GS Mains Model Question & Answer: The strengthening of private healthcare at the cost of the public sector has had disastrous consequences for India


Q. The strengthening of private healthcare at the cost of the public sector has had disastrous consequences for India. (12.5 Marks)

(General Studies Mains Paper II –Social Justice: Issues relating to development and management of Social Sector or Services relating to Health)

Model Answer :

At the time of our “tryst with destiny,” we were made to believe that India was committing itself to socialist principles of governance. What went wrong that private players are predominant in the country’s healthcare sector? Unfortunately, however, health ranks low in the priorities of our rulers. At 1.3 per cent of the GDP, public spending on healthcare in India is lower than some of the poorest countries of the world. Bhutan and Ethiopia spend more on health than we do. Poverty caused by expenditure on health has doubled in India in the past 15 years.

The strengthening of private healthcare at the cost of the public sector has had disastrous consequences. In a country like ours, where caste and economic stratification play vital roles, the public sector should be dominant in healthcare delivery. But private health providers have usurped what was a wonderful healthcare delivery infrastructure, on paper.

Key Challenges facing India’s Healthcare Sector :

1) India has made strides in the expansion of public services. But there aren’t enough skilled healthcare professionals in India despite recent increases in MBBS programmes and nursing courses.
2) The National Sample Survey Office (NSSO) numbers show a decrease in the use of public hospitals over the past two decades—only 32% of urban Indians use them now, compared with 43% in 1995-96. However, a significant portion of these private practitioners may not be qualified or are under-qualified.
3) “In the past 5 years, the government has introduced several new laws to strengthen governance of the health system, but many of these laws have not been widely implemented,”. In some instances, the “scope of (some) regulations is still unclear, and there are fears that these laws have hindered public health trials led by non-commercial entities”, it added.
4) “At the heart of these constraints is the apparent unwillingness on the part of the state to prioritize health as a fundamental public good, central to India’s developmental aspirations, on par with education. Put simply, there is no clear ownership of the idea of universal health coverage within the government,”.

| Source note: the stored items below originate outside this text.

(** * TrackCheck: the snapshot / diff / notify pipeline of [TrackCheck.py]

    A shallow embedding of the script.  The remote library service, the
    mail transport and the wall clock are collaborators the script only
    talks to; they are kept in the world as oracles.  The two SQLite
    files are modelled by their tables, with the semantics of the three
    SQL statements the script executes written out. *)

From Stdlib Require Import Ascii.
From stdpp Require Import gmap strings list sorting pretty.

Local Open Scope Z_scope.

(** ** Text *)

Definition LF : string := String "010"%char "".
Definition CR : string := String "013"%char "".

(** Python's [sep.join(parts)]. *)
Definition join (sep : string) (parts : list string) : string :=
  String.concat sep parts.

(** Python's [needle in haystack] on [str]. *)
Fixpoint prefixb (p s : string) : bool :=
  match p, s with
  | EmptyString, _ => true
  | String a p', String b s' => if decide (a = b) then prefixb p' s' else false
  | String _ _, EmptyString => false
  end.

Fixpoint containsb (needle haystack : string) : bool :=
  prefixb needle haystack ||
  match haystack with
  | EmptyString => false
  | String _ rest => containsb needle rest
  end.

Definition contains (needle haystack : string) : Prop :=
  ∃ before after, haystack = before +:+ needle +:+ after.

(** ** Data *)

(** The dict appended to [tracks] by [get_liked_songs] (lines 111-116). *)
Module Track.
Record t := mk {
  id : string;
  name : string;
  artist : string;
  added_at : string
}.
End Track.

(** What the service answers to [current_user_saved_tracks]: the part of
    the JSON the script reads.  [api_artists] holds the ['name'] of each
    entry of [track['artists']]. *)
Record api_track := ApiTrack {
  api_id : string;
  api_name : string;
  api_artists : list string
}.

Record saved_item := SavedItem {
  item_track : api_track;
  item_added_at : string
}.

Record results := Results {
  total : Z;
  items : list saved_item
}.

Inductive response :=
| Page (r : results)
| Failed (e : string).

(** A row of [liked_songs] (lines 65-71); [track_id] is the PRIMARY KEY. *)
Record song_row := SongRow {
  track_id : string;
  track_name : string;
  artist_name : string;
  added_at : string;
  fetch_date : string
}.

Global Instance song_row_eq_dec : EqDecision song_row.
Proof. solve_decision. Defined.

(** A row of [users] (lines 49-54). *)
Module Users.
Record row := mk {
  spotify_user_id : string;
  name : string;
  email : string;
  signup_date : string
}.
End Users.

(** The [MIMEText] message built by [send_email]. *)
Record message := Message {
  Subject : string;
  From : option string;
  To : string;
  payload : string
}.

(** ** Collaborators *)

(** A collaborator answers a query and moves to its next state; its
    state is its own business. *)
Record oracle (Q A : Type) := Oracle {
  o_state : Type;
  o_cur : o_state;
  o_step : o_state → Q → A * o_state
}.
Arguments Oracle {Q A} o_state o_cur o_step.
Arguments o_state {Q A} _.
Arguments o_cur {Q A} _.
Arguments o_step {Q A} _ _ _.

Definition ask {Q A} (o : oracle Q A) (q : Q) : A * oracle Q A :=
  let '(a, s) := o_step o (o_cur o) q in
  (a, Oracle (o_state o) s (o_step o)).

(** ** The world the script runs in *)

Record world := World {
  environ : gmap string string;
  (** [liked_songs_<id>.db]: file name to the table [liked_songs] *)
  files : gmap string (list song_row);
  (** [users.db], table [users] *)
  users : list Users.row;
  stdout : list string;
  (** [sp.current_user_saved_tracks(limit, offset)] *)
  spotify : oracle (Z * Z) response;
  (** the SMTP session of [send_email]: [None] when it goes through,
      [Some e] when it raises [e] *)
  smtp : oracle message (option string);
  (** every session attempted so far, with how it ended *)
  mail_log : list (message * option string);
  (** [datetime.now().strftime("%Y-%m-%d")] *)
  clock : oracle unit string
}.

Definition set_files (f : gmap string (list song_row)) (w : world) : world :=
  World (environ w) f (users w) (stdout w) (spotify w) (smtp w) (mail_log w) (clock w).
Definition set_stdout (o : list string) (w : world) : world :=
  World (environ w) (files w) (users w) o (spotify w) (smtp w) (mail_log w) (clock w).
Definition set_spotify (s : oracle (Z * Z) response) (w : world) : world :=
  World (environ w) (files w) (users w) (stdout w) s (smtp w) (mail_log w) (clock w).
Definition set_smtp (s : oracle message (option string))
    (l : list (message * option string)) (w : world) : world :=
  World (environ w) (files w) (users w) (stdout w) (spotify w) s l (clock w).
Definition set_clock (c : oracle unit string) (w : world) : world :=
  World (environ w) (files w) (users w) (stdout w) (spotify w) (smtp w) (mail_log w) c.

(** ** Control: return, [Exception], [SystemExit], and a loop that has
    not finished within its fuel *)

Inductive outcome (A : Type) :=
| Returns (a : A) (w : world)
| Raises (e : string) (w : world)
| Exits (code : Z) (w : world)
| OutOfFuel.
Arguments Returns {A} a w.
Arguments Raises {A} e w.
Arguments Exits {A} code w.
Arguments OutOfFuel {A}.

Definition M (A : Type) : Type := world → outcome A.

Global Instance M_ret : MRet M := λ A a w, Returns a w.
Global Instance M_bind : MBind M := λ A B k m w,
  match m w with
  | Returns a w' => k a w'
  | Raises e w' => Raises e w'
  | Exits c w' => Exits c w'
  | OutOfFuel => OutOfFuel
  end.

Definition raise {A} (e : string) : M A := λ w, Raises e w.
Definition sys_exit {A} (code : Z) : M A := λ w, Exits code w.
Definition out_of_fuel {A} : M A := λ _, OutOfFuel.

(** [try: body  except Exception as e: handler(e)].  [SystemExit] is not
    an [Exception] and passes through. *)
Definition try_except {A} (body : M A) (handler : string → M A) : M A := λ w,
  match body w with
  | Raises e w' => handler e w'
  | o => o
  end.

(** [print(s, end=e)] and [print(s)]. *)
Definition print_end (s e : string) : M unit := λ w,
  Returns tt (set_stdout (stdout w ++ [s +:+ e]) w).
Definition print (s : string) : M unit := print_end s LF.

Definition getenv (k : string) : M (option string) := λ w,
  Returns (environ w !! k) w.


(** ** The store: the table [liked_songs] and the statements run on it *)

Definition DATABASE_FILE_TEMPLATE_format (spotify_user_id : string) : string :=
  "liked_songs_" +:+ spotify_user_id +:+ ".db".

(** [INSERT OR REPLACE INTO liked_songs ... VALUES (...)] (line 134): the
    row in conflict on the primary key [track_id] is deleted, the new row
    is added at the end of the table. *)
Definition insert_or_replace (r : song_row) (tb : list song_row) : list song_row :=
  filter (λ x, track_id x ≠ track_id r) tb ++ [r].

(** The parameter tuple of line 136. *)
Definition row_of (fetch_date : string) (track : Track.t) : song_row :=
  SongRow (Track.id track) (Track.name track) (Track.artist track)
          (Track.added_at track) fetch_date.

(** What the [for track in tracks] loop of [save_tracks_to_db] makes of
    the table, statement after statement. *)
Fixpoint insert_tracks (fetch_date : string) (tracks : list Track.t)
    (tb : list song_row) : list song_row :=
  match tracks with
  | [] => tb
  | track :: rest =>
      insert_tracks fetch_date rest (insert_or_replace (row_of fetch_date track) tb)
  end.

(** [ORDER BY fetch_date DESC]: the text comparison of SQLite is byte-wise. *)
Definition date_desc (x y : string) : Prop := (y ≤ x)%string.

Global Instance date_desc_dec : RelDecision date_desc.
Proof. intros x y. unfold date_desc. apply _. Defined.

(** [SELECT DISTINCT fetch_date FROM liked_songs ORDER BY fetch_date DESC
    LIMIT 2] (line 143). *)
Definition select_dates (tb : list song_row) : list string :=
  take 2 (merge_sort date_desc (remove_dups (fetch_date <$> tb))).

(** [SELECT track_name, artist_name FROM liked_songs WHERE fetch_date = ?
    AND track_id NOT IN (SELECT track_id FROM liked_songs WHERE
    fetch_date = ?)] with parameters [(dateX, dateY)] (lines 154-159 and
    163-168). *)
Definition select_exclusive (tb : list song_row) (dateX dateY : string)
    : list (string * string) :=
  (λ r, (track_name r, artist_name r)) <$>
    filter (λ r, fetch_date r = dateX ∧
                 track_id r ∉ (track_id <$> filter (λ r', fetch_date r' = dateY) tb))
           tb.

(** A statement on a connection whose file holds no table [liked_songs]
    raises [sqlite3.OperationalError]. *)
Definition with_table {A} (conn : string) (k : list song_row → M A) : M A := λ w,
  match files w !! conn with
  | Some tb => k tb w
  | None => Raises "no such table: liked_songs" w
  end.

Definition set_table (conn : string) (tb : list song_row) : M unit := λ w,
  Returns tt (set_files (<[conn := tb]> (files w)) w).

(** ** The functions of the script *)

(** [CREATE TABLE IF NOT EXISTS liked_songs (...)] (lines 64-72) on the
    file [db_file]. *)
Definition create_table_if_not_exists (db_file : string)
    (fs : gmap string (list song_row)) : gmap string (list song_row) :=
  match fs !! db_file with
  | Some _ => fs
  | None => <[db_file := []]> fs
  end.

(** [setup_user_songs_database] (lines 59-74); the connection is
    identified with the file it is opened on. *)
Definition setup_user_songs_database (spotify_user_id : string) : M string := λ w,
  let db_file := DATABASE_FILE_TEMPLATE_format spotify_user_id in
  Returns db_file (set_files (create_table_if_not_exists db_file (files w)) w).

(** The [with smtplib.SMTP(...)] block of lines 84-87. *)
Definition smtp_session (msg : message) : M unit := λ w,
  let '(r, s) := ask (smtp w) msg in
  let w' := set_smtp s (mail_log w ++ [(msg, r)]) w in
  match r with
  | None => Returns tt w'
  | Some e => Raises e w'
  end.

(** [send_email] (lines 76-91). *)
Definition send_email (to_email subject content : string) : M unit :=
  try_except
    (SENDER_EMAIL ← getenv "SENDER_EMAIL";
     let msg := Message subject SENDER_EMAIL to_email content in
     smtp_session msg;;
     print ("Email sent to " +:+ to_email))
    (λ e, print ("Error sending email to " +:+ to_email +:+ ": " +:+ e)).

(** [sp.current_user_saved_tracks(limit=..., offset=...)]. *)
Definition current_user_saved_tracks (limit offset : Z) : M results := λ w,
  let '(r, s) := ask (spotify w) (limit, offset) in
  match r with
  | Page res => Returns res (set_spotify s w)
  | Failed e => Raises e (set_spotify s w)
  end.

(** The dict of lines 111-116; [track['artists'][0]] raises [IndexError]
    on a track without artists. *)
Definition track_of_item (item : saved_item) : option Track.t :=
  match api_artists (item_track item) with
  | [] => None
  | first :: _ =>
      Some (Track.mk (api_id (item_track item)) (api_name (item_track item))
                     first (item_added_at item))
  end.

(** The [for item in results['items']] loop of lines 109-116. *)
Fixpoint append_items (tracks : list Track.t) (its : list saved_item)
    : M (list Track.t) :=
  match its with
  | [] => mret tracks
  | item :: rest =>
      match track_of_item item with
      | Some track => append_items (tracks ++ [track]) rest
      | None => raise "list index out of range"
      end
  end.

(** The [while True] loop of lines 100-119; one unit of fuel per page
    request. *)
Fixpoint fetch_loop (fuel : nat) (tracks : list Track.t) (offset : Z)
    (total_seen : option Z) : M (list Track.t) :=
  match fuel with
  | O => out_of_fuel
  | S fuel' =>
      res ← current_user_saved_tracks 50 offset;
      total' ← match total_seen with
               | None =>
                   print ("Found " +:+ pretty (total res) +:+ " tracks to process");;
                   mret (total res)
               | Some t => mret t
               end;
      match items res with
      | [] => mret tracks
      | _ :: _ =>
          tracks' ← append_items tracks (items res);
          let offset' := offset + 50 in
          print_end ("Progress: " +:+ pretty (Z.min offset' total') +:+ "/" +:+
                     pretty total' +:+ " tracks") CR;;
          fetch_loop fuel' tracks' offset' (Some total')
      end
  end.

The private sector’s share in healthcare in India is an astonishing 78 per cent in urban areas and 71 per cent in rural areas; in Sri Lanka the share of the two sectors is nearly equal. What is more chilling is that public-funded healthcare insurance schemes in India, like the Rashtriya Swasth Beema Yojana, give more than 80 per cent of their reimbursements to the private sector. Simply put, money from public coffers is finding its way to private lockers through legitimate systems.

The UN Population Division’s World Population Prospects

The UN Population Division’s World Population Prospects reveals that Bangladesh has a better infant mortality (IMR) rate than India — 31 versus 38 per 1,000 live births. Nepal’s IMR is even better — 29 per 1,000 life births – while Sri Lanka’s IMR is better than a number of Western countries — eight per 1,000 live births. The fact that even war-ravaged Iraq has an IMR of 27 per 1,000 live births speaks volumes of the shambles in which the Indian healthcare system finds itself.

Increase in spending on healthcare, formulating relevant health policies (in a country where deaths due to diarrhea are more than deaths due to SARS) and making the healthcare system accountable are some of the urgent necessities. But private health providers are here to stay.Whether we let them thrive at our cost or make them realise that they need to complement and not surrogate the public health care system is a choice we need to make urgently.